Time to hit the reset button; it is a new year, and we can, with confidence, set and achieve realistic goals for 2023!
And please, do not carry over any previous year's regrets or guilt—especially the "should-have-would-have-could have, if...I" thoughts.
We can better our health by making simple changes to our diet, adding whole foods that will benefit our health, and taking away foods that will not help.
It is no secret and no surprise that the Mediterranean Diet has won again for the 6th time in a row as the best eating lifestyle diet. As the name suggests, the diet's origins are rooted in the traditional cuisines of cultures that border the Mediterranean Sea.
Scientists took notice of countries of the Mediterranean region where heart disease and stroke were not as common as in other countries. They discovered that a plant-based diet, such as whole grains, plant oils, vegetables, legumes, fruits, seeds, nuts, fish, and a little dairy, helps reduce your risk of chronic health conditions. Essentially, it's a whole foods diet that does not include red meat, sugars, processed foods, refined oils or saturated fats. Adopting this diet promotes many health benefits, as it lowers the risk of cardiovascular disease and diabetes and lowers inflammation in the body, to name a few.
It is one of the healthiest and family-friendly eating lifestyles at the dinner table.
Build your meals around vegetables and add the dense leafy greens for extra fibre that is great for digestion and has anti-inflammatory benefits. Side it with fish or seafood loaded with high fatty acids or chicken, which will boast good bone and heart health.
Here is a recommended Mediterranean diet food list, and there is no shortage of fruits and vegetables as there are so many to choose from;
Produce: shallots, tomatoes, garlic, carrots, cauliflower, green beans, bok choy, collard greens, eggplant, beets, celery, mushrooms, kale, spinach, arugula, spinach, cucumbers, potatoes, Swiss chard, Brussel sprouts, green and red peppers, zucchini, kale, sweet potatoes, blueberries, apples, oranges, strawberries, cantaloupe, grapes, figs, dates, avocado, lemons, bananas, pears, raspberries, peaches, and plums.
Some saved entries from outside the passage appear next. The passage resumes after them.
(** * kitest: the sporting-events state layer (src/state) in Rocq

    A shallow embedding of the jotai action atoms of [src/state/auth.ts],
    [src/state/event.ts], [src/state/utility.ts], of the derived atoms of the
    atoms module, of the action hooks of [src/hooks/useModule.ts] and of the
    handlers of the home, create-event and login screens, followed by the
    properties of the specification that concern them and by further
    properties of the code.  The storage adapters (JSON over MMKV) and the
    rendering are not modelled.

    Modelling decisions, all read off the source:
    - A JavaScript [Map<string, V>] is an insertion-ordered list of entries
      (module [JsMap]): [Array.from(m.values()).find(...)] returns the FIRST
      match in insertion order, so the order is observable.
    - JavaScript numbers that the code handles ([Date.now()], [getTime()],
      [parseInt]) are integers: [Z].
    - [Date.now()], [generateUUID()] and [nanoid()] are inputs of the
      operation that calls them (one argument per call in the source).
    - An action atom is a function [Store -> Outcome A * Store]: an exception
      does not roll the store back, so a property "the store is unchanged
      when the operation throws" is proved, not built in.
    - [console.log] appends to the [console] field of the store. *)

From Stdlib Require Import List String ZArith Bool Lia PeanoNat.
From Stdlib Require Import Sorted Permutation.
Import ListNotations.

Local Open Scope string_scope.
Local Open Scope list_scope.

(* ------------------------------------------------------------------------- *)
(** ** JavaScript [Map] with string keys *)

Module JsMap.

Section Ops.
Context {V : Type}.

Definition t : Type := list (string * V).

(** [new Map()] *)
Definition empty : t := [].

(** [m.get(k)]: [None] stands for [undefined]. *)
Fixpoint get (k : string) (m : t) : option V :=
  match m with
  | [] => None
  | (k', v) :: m' => if String.eqb k k' then Some v else get k m'
  end.

(** [m.set(k, v)] on a copy: an existing key keeps its position, a new key
    goes last. *)
Fixpoint set (k : string) (v : V) (m : t) : t :=
  match m with
  | [] => [(k, v)]
  | (k', v') :: m' =>
      if String.eqb k k' then (k, v) :: m' else (k', v') :: set k v m'
  end.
Legumes, Nuts & Seeds: beans, lentils, chick peas, cashews, pistachios, walnuts, almonds, pine nuts, sesame seeds, almonds, pumpkins seeds, macadamia nuts and hazelnuts.
Whole Grains: brown rice, quinoa, orzo, couscous, farro, bulgur, millet, oats, pita bread and pasta.
Protein, Fish & Healthy Fats: olive oil (big emphasis), nut oils, salmon, sardines, yellowtail, sea bass, flounder, clams, octopus, squid, tuna, oysters, mussels, chicken, and turkey.
Dairy & Cheese (in moderation): feta cheese, greek yogurt, eggs, Parmigiano-Reggiano, haloumi, pecorino, & goat cheese.
The Mediterranean Diet has been around for years, and there are a gazillion delicious recipes from award-winning cookbooks and food blogs to inspire your next meal for you and your family. Start with your veggies as a main and build around the dish. Always discuss better eating habits and the best-suited diet for your current health status and lifestyle with your doctor.